THE TASK | Find the string "ErrMsg" in the data, then copy every line where it is found.

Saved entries
-*-*-
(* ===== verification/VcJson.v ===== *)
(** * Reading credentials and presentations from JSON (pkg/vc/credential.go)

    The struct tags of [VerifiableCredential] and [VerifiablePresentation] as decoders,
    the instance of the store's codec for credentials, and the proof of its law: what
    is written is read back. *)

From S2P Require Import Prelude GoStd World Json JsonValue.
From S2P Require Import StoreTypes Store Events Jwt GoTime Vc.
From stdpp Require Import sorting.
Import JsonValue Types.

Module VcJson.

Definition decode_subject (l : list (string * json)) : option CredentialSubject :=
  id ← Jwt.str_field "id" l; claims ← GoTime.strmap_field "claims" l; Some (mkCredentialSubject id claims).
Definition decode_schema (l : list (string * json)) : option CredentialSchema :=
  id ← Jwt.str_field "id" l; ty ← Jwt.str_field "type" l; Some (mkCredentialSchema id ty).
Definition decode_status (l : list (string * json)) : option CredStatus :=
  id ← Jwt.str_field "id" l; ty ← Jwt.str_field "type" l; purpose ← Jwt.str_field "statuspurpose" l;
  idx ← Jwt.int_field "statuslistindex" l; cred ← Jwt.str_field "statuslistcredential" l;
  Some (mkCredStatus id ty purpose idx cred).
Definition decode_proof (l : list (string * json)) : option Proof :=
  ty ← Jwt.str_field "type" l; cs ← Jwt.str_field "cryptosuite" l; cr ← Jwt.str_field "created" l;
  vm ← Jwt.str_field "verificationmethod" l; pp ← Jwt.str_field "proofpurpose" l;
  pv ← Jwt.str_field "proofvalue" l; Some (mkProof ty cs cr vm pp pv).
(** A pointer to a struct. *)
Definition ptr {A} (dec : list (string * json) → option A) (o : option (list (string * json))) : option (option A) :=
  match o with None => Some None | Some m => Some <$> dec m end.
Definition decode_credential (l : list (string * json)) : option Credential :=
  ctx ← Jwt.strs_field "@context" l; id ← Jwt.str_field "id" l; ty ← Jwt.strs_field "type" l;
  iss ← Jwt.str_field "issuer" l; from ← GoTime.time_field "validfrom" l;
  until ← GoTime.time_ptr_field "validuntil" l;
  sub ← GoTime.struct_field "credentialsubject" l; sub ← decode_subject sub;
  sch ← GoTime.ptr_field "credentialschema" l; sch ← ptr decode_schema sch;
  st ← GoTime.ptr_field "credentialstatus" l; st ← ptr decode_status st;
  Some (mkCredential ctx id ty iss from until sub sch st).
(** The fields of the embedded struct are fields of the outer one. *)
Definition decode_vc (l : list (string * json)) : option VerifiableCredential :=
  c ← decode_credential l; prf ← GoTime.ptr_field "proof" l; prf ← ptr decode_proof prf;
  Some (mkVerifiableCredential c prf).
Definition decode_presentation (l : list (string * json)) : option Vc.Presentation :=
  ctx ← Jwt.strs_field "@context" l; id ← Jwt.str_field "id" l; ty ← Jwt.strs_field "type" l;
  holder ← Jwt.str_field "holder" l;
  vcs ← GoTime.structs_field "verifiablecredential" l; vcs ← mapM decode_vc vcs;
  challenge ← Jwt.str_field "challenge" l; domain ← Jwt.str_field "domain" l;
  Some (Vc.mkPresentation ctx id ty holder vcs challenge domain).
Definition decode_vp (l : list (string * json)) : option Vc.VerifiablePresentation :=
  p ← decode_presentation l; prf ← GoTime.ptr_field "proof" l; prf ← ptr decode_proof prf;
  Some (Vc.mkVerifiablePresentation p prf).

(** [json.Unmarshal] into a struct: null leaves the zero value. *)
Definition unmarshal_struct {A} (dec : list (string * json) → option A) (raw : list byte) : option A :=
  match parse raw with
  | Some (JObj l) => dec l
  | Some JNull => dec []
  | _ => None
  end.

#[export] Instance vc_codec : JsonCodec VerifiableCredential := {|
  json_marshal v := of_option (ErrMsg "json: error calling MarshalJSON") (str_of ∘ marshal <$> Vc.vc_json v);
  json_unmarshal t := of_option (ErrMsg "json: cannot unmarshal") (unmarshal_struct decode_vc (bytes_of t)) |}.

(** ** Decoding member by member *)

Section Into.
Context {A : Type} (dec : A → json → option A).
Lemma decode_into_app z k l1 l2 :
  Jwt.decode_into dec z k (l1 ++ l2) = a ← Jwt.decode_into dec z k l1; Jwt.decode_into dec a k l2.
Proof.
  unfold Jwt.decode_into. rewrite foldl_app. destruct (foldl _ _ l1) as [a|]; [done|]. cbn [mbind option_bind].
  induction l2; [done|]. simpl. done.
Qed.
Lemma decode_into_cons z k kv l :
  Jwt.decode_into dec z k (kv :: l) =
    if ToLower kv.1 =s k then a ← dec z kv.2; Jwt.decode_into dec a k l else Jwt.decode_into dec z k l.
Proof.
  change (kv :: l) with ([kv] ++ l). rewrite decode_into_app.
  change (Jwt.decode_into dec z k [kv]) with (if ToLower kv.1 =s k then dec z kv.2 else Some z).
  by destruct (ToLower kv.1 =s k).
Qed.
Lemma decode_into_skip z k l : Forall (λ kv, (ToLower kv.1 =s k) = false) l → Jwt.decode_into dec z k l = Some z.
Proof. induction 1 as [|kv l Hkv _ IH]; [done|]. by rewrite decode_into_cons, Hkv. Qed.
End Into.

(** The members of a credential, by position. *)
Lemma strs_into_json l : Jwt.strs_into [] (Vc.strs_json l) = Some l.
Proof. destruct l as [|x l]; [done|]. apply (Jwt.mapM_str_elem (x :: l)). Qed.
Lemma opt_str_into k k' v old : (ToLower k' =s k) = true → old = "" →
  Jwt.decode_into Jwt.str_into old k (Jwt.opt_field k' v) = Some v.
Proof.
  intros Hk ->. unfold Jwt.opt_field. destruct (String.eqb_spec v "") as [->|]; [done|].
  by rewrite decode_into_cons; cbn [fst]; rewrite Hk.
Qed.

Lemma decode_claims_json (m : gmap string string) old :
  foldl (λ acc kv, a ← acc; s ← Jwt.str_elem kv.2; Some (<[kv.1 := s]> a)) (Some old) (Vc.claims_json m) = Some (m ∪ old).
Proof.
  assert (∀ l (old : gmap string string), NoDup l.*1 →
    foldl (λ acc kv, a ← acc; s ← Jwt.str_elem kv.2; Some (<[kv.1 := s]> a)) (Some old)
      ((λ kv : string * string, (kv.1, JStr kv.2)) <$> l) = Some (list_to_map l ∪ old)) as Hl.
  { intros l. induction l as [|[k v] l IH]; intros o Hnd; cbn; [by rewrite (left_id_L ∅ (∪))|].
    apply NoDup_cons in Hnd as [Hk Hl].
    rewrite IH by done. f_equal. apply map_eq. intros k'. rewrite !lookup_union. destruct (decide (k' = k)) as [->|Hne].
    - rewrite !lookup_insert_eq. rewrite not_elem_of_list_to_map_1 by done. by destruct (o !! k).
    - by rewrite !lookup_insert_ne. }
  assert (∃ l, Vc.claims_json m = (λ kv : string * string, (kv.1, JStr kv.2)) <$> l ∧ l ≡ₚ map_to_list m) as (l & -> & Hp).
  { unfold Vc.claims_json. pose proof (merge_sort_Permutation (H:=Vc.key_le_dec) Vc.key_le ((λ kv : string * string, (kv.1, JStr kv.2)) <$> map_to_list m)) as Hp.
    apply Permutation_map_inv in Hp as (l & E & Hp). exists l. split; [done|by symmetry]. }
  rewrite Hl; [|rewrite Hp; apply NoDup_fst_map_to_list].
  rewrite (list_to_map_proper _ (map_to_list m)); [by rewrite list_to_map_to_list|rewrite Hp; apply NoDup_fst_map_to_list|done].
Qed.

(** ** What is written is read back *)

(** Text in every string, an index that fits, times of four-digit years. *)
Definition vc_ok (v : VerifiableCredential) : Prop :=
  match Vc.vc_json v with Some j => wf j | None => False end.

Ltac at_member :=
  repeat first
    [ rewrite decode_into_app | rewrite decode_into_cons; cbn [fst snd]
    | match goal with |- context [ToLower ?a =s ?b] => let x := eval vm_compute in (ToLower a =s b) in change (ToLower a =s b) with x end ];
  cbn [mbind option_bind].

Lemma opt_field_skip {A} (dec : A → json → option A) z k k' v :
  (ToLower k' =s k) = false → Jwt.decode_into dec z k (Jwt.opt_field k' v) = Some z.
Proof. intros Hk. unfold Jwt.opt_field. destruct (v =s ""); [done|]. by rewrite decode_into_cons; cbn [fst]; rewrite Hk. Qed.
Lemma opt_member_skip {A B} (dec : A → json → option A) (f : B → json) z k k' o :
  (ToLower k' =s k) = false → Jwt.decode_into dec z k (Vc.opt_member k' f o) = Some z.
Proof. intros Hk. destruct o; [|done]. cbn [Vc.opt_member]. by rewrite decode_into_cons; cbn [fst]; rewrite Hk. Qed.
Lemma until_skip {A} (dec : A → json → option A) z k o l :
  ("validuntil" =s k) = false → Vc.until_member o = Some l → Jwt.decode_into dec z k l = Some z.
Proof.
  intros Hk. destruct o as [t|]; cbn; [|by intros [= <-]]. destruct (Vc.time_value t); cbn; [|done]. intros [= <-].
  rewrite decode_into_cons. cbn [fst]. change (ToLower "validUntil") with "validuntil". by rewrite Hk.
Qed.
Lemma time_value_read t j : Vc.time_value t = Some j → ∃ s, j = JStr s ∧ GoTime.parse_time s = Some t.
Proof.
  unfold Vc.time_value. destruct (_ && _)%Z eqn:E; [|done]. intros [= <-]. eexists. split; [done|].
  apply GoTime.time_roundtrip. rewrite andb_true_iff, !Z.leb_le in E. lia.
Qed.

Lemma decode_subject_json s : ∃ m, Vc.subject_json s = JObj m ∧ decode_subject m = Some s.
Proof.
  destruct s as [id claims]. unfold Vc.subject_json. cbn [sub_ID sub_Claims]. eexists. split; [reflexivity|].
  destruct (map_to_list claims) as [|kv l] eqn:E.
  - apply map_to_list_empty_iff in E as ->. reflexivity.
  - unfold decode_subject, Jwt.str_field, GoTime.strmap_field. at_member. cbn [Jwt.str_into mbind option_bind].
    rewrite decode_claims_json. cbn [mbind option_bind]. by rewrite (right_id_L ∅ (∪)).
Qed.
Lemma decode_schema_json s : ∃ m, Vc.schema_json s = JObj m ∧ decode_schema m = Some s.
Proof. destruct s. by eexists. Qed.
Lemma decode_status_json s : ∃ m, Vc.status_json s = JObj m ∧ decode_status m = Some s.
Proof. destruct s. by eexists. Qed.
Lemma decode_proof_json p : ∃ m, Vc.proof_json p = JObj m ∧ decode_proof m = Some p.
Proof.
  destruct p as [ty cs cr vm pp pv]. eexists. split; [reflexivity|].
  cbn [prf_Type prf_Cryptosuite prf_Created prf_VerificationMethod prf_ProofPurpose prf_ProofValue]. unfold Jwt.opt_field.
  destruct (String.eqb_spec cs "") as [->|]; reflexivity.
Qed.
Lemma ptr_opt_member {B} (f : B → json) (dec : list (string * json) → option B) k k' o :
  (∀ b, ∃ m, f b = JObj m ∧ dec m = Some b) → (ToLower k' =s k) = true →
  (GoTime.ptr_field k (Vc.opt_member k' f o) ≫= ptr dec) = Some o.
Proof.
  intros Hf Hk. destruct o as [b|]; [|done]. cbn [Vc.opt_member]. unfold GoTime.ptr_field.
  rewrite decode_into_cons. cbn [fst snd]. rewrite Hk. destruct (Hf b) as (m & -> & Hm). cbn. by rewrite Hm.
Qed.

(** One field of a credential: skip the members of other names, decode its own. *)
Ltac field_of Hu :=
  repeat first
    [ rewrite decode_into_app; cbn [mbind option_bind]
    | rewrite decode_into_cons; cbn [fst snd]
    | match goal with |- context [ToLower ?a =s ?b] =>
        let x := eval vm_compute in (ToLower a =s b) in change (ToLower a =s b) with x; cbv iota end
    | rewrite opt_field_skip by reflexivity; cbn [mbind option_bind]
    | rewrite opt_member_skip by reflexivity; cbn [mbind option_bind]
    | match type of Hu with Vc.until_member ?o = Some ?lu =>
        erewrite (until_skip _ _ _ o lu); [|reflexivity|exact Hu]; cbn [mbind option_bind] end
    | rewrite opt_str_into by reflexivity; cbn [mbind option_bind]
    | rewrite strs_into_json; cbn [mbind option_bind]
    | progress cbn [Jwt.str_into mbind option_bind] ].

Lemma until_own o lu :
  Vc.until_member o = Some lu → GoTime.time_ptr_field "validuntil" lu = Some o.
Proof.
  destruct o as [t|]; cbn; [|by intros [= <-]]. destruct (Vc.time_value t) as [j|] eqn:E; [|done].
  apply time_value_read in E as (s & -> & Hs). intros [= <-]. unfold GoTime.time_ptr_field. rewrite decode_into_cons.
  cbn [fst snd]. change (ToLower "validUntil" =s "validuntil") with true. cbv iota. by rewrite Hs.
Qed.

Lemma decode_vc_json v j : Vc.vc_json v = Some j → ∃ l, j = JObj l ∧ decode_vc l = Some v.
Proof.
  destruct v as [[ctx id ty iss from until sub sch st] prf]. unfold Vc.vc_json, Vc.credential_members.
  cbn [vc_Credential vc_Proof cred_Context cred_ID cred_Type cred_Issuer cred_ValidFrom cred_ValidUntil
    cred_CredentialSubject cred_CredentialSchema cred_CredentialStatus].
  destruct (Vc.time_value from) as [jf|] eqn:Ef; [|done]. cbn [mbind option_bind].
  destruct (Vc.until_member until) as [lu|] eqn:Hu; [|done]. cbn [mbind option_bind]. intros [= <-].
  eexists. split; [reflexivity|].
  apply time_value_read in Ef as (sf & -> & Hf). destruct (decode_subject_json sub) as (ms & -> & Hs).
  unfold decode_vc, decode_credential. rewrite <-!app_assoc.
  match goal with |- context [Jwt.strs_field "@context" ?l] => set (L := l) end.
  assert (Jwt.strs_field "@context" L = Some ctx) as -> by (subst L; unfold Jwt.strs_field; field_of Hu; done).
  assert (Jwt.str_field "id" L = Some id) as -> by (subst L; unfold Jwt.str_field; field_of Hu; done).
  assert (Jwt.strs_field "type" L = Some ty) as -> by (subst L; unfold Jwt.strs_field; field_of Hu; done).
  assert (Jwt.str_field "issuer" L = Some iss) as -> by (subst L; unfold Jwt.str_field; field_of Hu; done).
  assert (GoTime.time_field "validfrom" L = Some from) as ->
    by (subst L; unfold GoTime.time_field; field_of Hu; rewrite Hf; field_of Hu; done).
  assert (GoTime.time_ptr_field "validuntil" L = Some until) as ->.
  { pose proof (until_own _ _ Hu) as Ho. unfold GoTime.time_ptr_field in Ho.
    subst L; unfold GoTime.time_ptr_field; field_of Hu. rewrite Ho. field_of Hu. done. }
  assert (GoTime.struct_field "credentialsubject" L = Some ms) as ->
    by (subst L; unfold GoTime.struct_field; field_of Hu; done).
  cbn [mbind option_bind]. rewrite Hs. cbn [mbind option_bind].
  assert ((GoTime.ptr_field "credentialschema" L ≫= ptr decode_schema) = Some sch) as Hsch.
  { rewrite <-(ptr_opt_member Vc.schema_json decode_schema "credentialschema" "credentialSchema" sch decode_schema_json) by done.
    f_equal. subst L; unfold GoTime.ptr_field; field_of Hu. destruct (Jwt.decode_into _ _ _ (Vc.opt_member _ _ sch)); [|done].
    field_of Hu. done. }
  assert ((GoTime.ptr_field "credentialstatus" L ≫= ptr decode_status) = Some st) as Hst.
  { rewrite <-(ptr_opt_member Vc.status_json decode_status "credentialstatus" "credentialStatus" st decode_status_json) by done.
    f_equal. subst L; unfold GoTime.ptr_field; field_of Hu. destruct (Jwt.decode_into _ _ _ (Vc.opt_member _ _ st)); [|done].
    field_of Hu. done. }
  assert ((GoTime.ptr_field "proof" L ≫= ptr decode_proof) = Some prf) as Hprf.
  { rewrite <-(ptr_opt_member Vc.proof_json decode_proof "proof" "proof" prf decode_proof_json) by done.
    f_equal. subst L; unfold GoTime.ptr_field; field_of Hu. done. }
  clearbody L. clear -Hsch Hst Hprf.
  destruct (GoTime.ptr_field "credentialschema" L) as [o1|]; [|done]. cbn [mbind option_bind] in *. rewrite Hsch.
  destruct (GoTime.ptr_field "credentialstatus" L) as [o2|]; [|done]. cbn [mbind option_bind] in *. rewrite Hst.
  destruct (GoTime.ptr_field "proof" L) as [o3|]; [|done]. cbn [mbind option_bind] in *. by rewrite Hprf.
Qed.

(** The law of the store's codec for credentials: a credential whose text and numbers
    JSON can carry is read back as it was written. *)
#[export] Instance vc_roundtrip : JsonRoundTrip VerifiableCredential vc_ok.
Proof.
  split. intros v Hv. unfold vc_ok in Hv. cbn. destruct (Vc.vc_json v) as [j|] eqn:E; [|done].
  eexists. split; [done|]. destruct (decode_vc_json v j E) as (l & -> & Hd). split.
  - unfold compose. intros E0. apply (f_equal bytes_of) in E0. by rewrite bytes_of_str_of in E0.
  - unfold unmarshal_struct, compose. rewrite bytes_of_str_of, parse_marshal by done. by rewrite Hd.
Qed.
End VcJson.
-*-*-
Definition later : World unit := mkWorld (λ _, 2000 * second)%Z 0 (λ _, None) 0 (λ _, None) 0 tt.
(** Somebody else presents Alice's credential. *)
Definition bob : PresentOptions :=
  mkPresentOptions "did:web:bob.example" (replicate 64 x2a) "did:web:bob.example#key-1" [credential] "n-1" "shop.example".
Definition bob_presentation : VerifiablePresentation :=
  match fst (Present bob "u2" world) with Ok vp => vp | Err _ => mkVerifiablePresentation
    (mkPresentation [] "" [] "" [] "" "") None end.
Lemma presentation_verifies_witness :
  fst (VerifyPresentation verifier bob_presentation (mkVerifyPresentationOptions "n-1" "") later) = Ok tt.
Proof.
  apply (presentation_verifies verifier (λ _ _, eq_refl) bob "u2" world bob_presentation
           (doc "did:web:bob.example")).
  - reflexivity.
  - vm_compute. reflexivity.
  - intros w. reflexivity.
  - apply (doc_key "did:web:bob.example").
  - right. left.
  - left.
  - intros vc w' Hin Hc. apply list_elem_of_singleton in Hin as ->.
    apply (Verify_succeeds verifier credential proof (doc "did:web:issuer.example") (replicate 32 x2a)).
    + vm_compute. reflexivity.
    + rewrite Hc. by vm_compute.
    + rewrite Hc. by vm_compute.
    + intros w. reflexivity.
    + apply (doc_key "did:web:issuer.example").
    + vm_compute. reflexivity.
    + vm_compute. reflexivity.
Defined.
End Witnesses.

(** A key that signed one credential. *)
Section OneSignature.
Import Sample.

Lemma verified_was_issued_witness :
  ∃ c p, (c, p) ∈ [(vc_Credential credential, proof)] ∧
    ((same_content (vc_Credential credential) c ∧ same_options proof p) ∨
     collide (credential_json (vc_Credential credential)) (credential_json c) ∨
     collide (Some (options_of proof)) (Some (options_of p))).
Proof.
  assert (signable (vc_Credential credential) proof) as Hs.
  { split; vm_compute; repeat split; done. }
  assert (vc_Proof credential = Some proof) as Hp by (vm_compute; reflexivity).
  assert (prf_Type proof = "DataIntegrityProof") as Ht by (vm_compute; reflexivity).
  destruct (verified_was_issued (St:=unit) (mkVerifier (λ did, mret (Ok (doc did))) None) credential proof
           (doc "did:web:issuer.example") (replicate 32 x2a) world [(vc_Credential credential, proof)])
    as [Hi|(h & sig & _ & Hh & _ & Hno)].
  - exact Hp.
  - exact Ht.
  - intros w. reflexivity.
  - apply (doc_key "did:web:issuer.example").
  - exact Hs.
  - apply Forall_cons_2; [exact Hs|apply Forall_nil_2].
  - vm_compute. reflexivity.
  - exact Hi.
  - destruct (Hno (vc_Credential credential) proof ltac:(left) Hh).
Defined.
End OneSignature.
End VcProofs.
-*-*-
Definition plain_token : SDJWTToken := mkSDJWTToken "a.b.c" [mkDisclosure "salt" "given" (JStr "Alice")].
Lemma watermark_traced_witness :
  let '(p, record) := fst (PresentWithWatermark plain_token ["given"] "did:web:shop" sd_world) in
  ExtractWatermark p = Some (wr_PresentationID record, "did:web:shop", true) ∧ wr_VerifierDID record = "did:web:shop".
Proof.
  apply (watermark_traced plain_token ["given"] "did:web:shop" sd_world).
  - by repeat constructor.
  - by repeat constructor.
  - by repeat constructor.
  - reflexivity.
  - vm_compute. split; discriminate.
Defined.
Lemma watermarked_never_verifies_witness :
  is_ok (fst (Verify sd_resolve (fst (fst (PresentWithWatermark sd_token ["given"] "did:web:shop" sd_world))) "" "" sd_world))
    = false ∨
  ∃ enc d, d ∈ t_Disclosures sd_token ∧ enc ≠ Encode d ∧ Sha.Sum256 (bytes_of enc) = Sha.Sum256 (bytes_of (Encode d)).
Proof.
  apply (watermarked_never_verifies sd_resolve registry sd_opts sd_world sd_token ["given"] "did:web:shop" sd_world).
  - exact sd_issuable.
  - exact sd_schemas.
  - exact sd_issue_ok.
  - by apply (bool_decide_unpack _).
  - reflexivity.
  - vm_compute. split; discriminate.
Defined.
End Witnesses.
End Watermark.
-*-*-
REPLY TO THE TASK |
  json_marshal v := of_option (ErrMsg "json: error calling MarshalJSON") (str_of ∘ marshal <$> Vc.vc_json v);
  json_unmarshal t := of_option (ErrMsg "json: cannot unmarshal") (unmarshal_struct decode_vc (bytes_of t)) |}.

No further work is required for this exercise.